[Stored data]
== Segment start ==

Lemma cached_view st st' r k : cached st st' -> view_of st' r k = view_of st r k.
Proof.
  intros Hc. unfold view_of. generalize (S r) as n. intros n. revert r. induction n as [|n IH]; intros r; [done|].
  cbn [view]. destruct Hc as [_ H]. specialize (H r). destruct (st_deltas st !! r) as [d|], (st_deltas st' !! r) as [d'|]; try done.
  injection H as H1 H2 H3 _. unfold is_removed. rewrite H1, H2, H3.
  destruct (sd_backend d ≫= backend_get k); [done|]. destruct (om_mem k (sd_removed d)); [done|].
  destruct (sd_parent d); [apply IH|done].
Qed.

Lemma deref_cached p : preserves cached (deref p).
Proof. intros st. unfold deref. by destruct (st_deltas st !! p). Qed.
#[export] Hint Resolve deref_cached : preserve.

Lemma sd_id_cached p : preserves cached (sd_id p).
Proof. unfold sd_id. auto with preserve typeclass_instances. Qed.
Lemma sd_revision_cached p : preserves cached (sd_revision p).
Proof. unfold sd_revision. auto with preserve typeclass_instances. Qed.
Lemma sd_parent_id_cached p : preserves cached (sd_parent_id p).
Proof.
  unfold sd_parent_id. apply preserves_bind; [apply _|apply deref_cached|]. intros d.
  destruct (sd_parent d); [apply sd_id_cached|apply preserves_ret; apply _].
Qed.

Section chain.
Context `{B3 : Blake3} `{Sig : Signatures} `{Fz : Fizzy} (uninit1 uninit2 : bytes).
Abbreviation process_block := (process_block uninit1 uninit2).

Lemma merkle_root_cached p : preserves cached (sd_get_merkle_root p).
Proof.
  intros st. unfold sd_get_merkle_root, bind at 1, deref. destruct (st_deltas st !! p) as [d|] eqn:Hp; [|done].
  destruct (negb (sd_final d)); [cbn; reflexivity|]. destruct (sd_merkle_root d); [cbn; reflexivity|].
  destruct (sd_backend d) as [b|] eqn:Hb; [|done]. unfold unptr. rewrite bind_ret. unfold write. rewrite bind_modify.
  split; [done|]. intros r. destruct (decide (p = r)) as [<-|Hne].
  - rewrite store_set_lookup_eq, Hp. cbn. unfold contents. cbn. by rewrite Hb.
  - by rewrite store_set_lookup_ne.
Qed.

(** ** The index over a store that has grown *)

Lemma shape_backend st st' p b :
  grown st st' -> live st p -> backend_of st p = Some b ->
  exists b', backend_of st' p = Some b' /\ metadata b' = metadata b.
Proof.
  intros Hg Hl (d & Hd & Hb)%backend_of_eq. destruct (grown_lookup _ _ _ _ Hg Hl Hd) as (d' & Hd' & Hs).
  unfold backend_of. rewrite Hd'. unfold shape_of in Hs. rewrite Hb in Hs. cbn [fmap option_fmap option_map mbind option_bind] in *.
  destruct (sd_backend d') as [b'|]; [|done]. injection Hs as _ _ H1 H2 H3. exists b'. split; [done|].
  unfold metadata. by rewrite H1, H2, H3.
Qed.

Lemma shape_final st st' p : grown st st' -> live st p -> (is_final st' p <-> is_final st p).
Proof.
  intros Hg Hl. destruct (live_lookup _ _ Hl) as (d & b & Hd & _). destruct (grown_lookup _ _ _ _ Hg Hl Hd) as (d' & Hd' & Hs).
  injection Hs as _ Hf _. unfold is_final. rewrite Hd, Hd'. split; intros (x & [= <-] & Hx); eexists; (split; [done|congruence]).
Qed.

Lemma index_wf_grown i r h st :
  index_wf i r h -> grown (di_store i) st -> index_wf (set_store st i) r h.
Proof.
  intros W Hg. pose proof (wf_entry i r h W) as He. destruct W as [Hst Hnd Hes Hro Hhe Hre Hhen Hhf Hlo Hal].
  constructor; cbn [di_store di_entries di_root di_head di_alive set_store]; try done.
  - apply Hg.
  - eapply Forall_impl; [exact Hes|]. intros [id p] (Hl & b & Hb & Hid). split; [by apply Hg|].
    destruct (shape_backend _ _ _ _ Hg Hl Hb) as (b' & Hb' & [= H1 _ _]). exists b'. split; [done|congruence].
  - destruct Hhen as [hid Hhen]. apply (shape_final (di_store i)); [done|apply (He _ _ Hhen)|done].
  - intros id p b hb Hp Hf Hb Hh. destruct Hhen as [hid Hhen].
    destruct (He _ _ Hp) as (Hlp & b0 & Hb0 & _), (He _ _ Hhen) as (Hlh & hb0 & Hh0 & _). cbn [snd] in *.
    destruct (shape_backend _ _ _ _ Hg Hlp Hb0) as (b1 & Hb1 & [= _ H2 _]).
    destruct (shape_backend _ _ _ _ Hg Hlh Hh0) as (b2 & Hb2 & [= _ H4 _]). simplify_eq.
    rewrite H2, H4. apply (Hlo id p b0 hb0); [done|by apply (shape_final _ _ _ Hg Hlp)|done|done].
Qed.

== Segment end ==

## [Assigned task]
Exactly the lines from the one containing "destruct (shape_backend _ _ _ _ Hg Hlh" through the last line of the records are to be transcribed, both endpoints included.

## [The completed task]
    destruct (shape_backend _ _ _ _ Hg Hlh Hh0) as (b2 & Hb2 & [= _ H4 _]). simplify_eq.
    rewrite H2, H4. apply (Hlo id p b0 hb0); [done|by apply (shape_final _ _ _ Hg Hlp)|done|done].
Qed.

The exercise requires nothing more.